Among the lines of the data, copy those that hold "assert".

STUDY MATERIAL START

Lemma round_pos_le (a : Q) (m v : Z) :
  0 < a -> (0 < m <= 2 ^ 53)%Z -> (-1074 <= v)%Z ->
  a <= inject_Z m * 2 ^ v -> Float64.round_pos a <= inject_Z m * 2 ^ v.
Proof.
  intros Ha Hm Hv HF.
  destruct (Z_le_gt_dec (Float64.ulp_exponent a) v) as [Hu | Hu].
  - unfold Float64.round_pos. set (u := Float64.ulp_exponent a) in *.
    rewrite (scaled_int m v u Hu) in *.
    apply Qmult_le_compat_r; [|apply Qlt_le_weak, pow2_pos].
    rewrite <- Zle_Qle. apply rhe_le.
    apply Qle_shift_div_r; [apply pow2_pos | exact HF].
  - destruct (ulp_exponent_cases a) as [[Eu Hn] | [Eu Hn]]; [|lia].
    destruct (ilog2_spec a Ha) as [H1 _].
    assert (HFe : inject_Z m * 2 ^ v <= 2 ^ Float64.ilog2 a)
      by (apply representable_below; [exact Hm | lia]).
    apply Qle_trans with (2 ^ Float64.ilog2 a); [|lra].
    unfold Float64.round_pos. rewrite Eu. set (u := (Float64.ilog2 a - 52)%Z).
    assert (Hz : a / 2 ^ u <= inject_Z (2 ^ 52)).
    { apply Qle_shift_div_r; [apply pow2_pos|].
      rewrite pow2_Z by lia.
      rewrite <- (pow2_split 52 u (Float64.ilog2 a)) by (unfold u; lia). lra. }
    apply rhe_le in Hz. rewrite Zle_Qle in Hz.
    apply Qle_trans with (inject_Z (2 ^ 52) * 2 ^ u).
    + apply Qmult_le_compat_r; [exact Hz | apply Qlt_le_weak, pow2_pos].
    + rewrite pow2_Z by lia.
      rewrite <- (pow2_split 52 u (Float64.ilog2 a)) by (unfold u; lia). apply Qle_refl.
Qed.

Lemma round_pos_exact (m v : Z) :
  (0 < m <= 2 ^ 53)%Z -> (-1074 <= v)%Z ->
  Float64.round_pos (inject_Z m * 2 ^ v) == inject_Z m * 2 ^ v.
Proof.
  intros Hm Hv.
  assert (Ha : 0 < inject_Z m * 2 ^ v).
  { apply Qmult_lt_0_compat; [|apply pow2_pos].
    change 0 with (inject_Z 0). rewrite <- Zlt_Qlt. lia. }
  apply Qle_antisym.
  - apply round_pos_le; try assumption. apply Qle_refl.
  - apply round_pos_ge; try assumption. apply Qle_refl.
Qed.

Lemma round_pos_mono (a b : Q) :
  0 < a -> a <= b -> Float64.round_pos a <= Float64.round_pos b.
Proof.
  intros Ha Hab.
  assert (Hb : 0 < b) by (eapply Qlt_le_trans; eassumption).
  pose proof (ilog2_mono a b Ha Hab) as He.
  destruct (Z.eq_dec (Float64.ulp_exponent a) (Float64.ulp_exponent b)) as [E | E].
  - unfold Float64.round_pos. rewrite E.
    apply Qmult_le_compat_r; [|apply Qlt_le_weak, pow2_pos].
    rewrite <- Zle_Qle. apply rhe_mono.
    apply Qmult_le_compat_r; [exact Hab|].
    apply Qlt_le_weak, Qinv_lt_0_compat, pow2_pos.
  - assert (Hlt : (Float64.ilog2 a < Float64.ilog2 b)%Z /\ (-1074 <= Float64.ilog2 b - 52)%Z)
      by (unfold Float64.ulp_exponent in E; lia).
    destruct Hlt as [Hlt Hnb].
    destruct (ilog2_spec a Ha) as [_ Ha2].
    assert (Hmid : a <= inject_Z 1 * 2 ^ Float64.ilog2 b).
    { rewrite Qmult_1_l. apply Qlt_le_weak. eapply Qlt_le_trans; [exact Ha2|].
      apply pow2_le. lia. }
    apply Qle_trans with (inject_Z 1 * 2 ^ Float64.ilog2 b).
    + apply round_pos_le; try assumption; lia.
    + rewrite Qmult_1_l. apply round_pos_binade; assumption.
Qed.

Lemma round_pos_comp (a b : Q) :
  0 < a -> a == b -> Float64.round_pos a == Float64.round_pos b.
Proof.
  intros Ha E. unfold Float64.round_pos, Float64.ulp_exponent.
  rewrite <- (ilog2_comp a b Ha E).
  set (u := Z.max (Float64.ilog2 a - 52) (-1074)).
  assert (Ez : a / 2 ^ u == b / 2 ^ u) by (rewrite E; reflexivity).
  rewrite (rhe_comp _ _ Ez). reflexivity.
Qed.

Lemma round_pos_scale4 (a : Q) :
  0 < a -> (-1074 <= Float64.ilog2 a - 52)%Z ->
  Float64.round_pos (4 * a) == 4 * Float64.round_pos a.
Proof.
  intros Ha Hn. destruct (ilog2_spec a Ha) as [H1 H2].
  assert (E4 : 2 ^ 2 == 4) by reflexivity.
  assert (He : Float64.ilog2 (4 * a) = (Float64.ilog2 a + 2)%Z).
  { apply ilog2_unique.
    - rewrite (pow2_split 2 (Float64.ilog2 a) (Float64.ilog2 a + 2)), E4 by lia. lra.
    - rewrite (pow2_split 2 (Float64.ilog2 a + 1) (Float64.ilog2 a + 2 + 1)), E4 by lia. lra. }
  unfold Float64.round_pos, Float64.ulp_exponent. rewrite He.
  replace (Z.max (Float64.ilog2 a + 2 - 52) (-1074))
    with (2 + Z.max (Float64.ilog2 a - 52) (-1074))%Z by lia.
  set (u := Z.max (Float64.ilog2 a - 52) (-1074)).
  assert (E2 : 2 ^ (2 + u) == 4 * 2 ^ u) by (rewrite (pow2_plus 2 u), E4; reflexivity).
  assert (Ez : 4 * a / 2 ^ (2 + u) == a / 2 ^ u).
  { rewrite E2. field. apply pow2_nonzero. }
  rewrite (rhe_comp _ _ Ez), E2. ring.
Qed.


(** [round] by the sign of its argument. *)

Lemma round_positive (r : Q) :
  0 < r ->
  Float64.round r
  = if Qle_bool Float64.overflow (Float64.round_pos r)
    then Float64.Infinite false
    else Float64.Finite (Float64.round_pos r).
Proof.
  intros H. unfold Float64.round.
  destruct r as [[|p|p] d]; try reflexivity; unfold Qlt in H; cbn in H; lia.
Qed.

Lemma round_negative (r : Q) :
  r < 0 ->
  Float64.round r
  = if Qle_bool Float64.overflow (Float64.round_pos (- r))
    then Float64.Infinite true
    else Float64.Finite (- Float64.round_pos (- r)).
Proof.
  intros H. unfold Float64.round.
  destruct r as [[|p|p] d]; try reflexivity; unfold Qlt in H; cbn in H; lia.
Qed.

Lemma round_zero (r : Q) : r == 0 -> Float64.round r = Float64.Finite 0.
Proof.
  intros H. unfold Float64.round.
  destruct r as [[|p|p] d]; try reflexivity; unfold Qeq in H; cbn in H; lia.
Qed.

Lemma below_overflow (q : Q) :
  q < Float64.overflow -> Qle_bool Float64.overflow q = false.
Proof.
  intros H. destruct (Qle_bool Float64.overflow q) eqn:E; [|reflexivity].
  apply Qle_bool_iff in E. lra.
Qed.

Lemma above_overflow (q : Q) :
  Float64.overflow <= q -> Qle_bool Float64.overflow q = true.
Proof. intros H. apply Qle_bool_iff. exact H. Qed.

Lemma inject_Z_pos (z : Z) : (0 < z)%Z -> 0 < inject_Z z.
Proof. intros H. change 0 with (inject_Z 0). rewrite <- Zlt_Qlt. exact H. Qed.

STUDY MATERIAL END

- RESPONSE TO THE EXERCISE
    assert (HFe : inject_Z m * 2 ^ v <= 2 ^ Float64.ilog2 a)
    assert (Hz : a / 2 ^ u <= inject_Z (2 ^ 52)).
  assert (Ha : 0 < inject_Z m * 2 ^ v).
  assert (Hb : 0 < b) by (eapply Qlt_le_trans; eassumption).
  - assert (Hlt : (Float64.ilog2 a < Float64.ilog2 b)%Z /\ (-1074 <= Float64.ilog2 b - 52)%Z)
    assert (Hmid : a <= inject_Z 1 * 2 ^ Float64.ilog2 b).
  assert (Ez : a / 2 ^ u == b / 2 ^ u) by (rewrite E; reflexivity).
  assert (E4 : 2 ^ 2 == 4) by reflexivity.
  assert (He : Float64.ilog2 (4 * a) = (Float64.ilog2 a + 2)%Z).
  assert (E2 : 2 ^ (2 + u) == 4 * 2 ^ u) by (rewrite (pow2_plus 2 u), E4; reflexivity).
  assert (Ez : 4 * a / 2 ^ (2 + u) == a / 2 ^ u).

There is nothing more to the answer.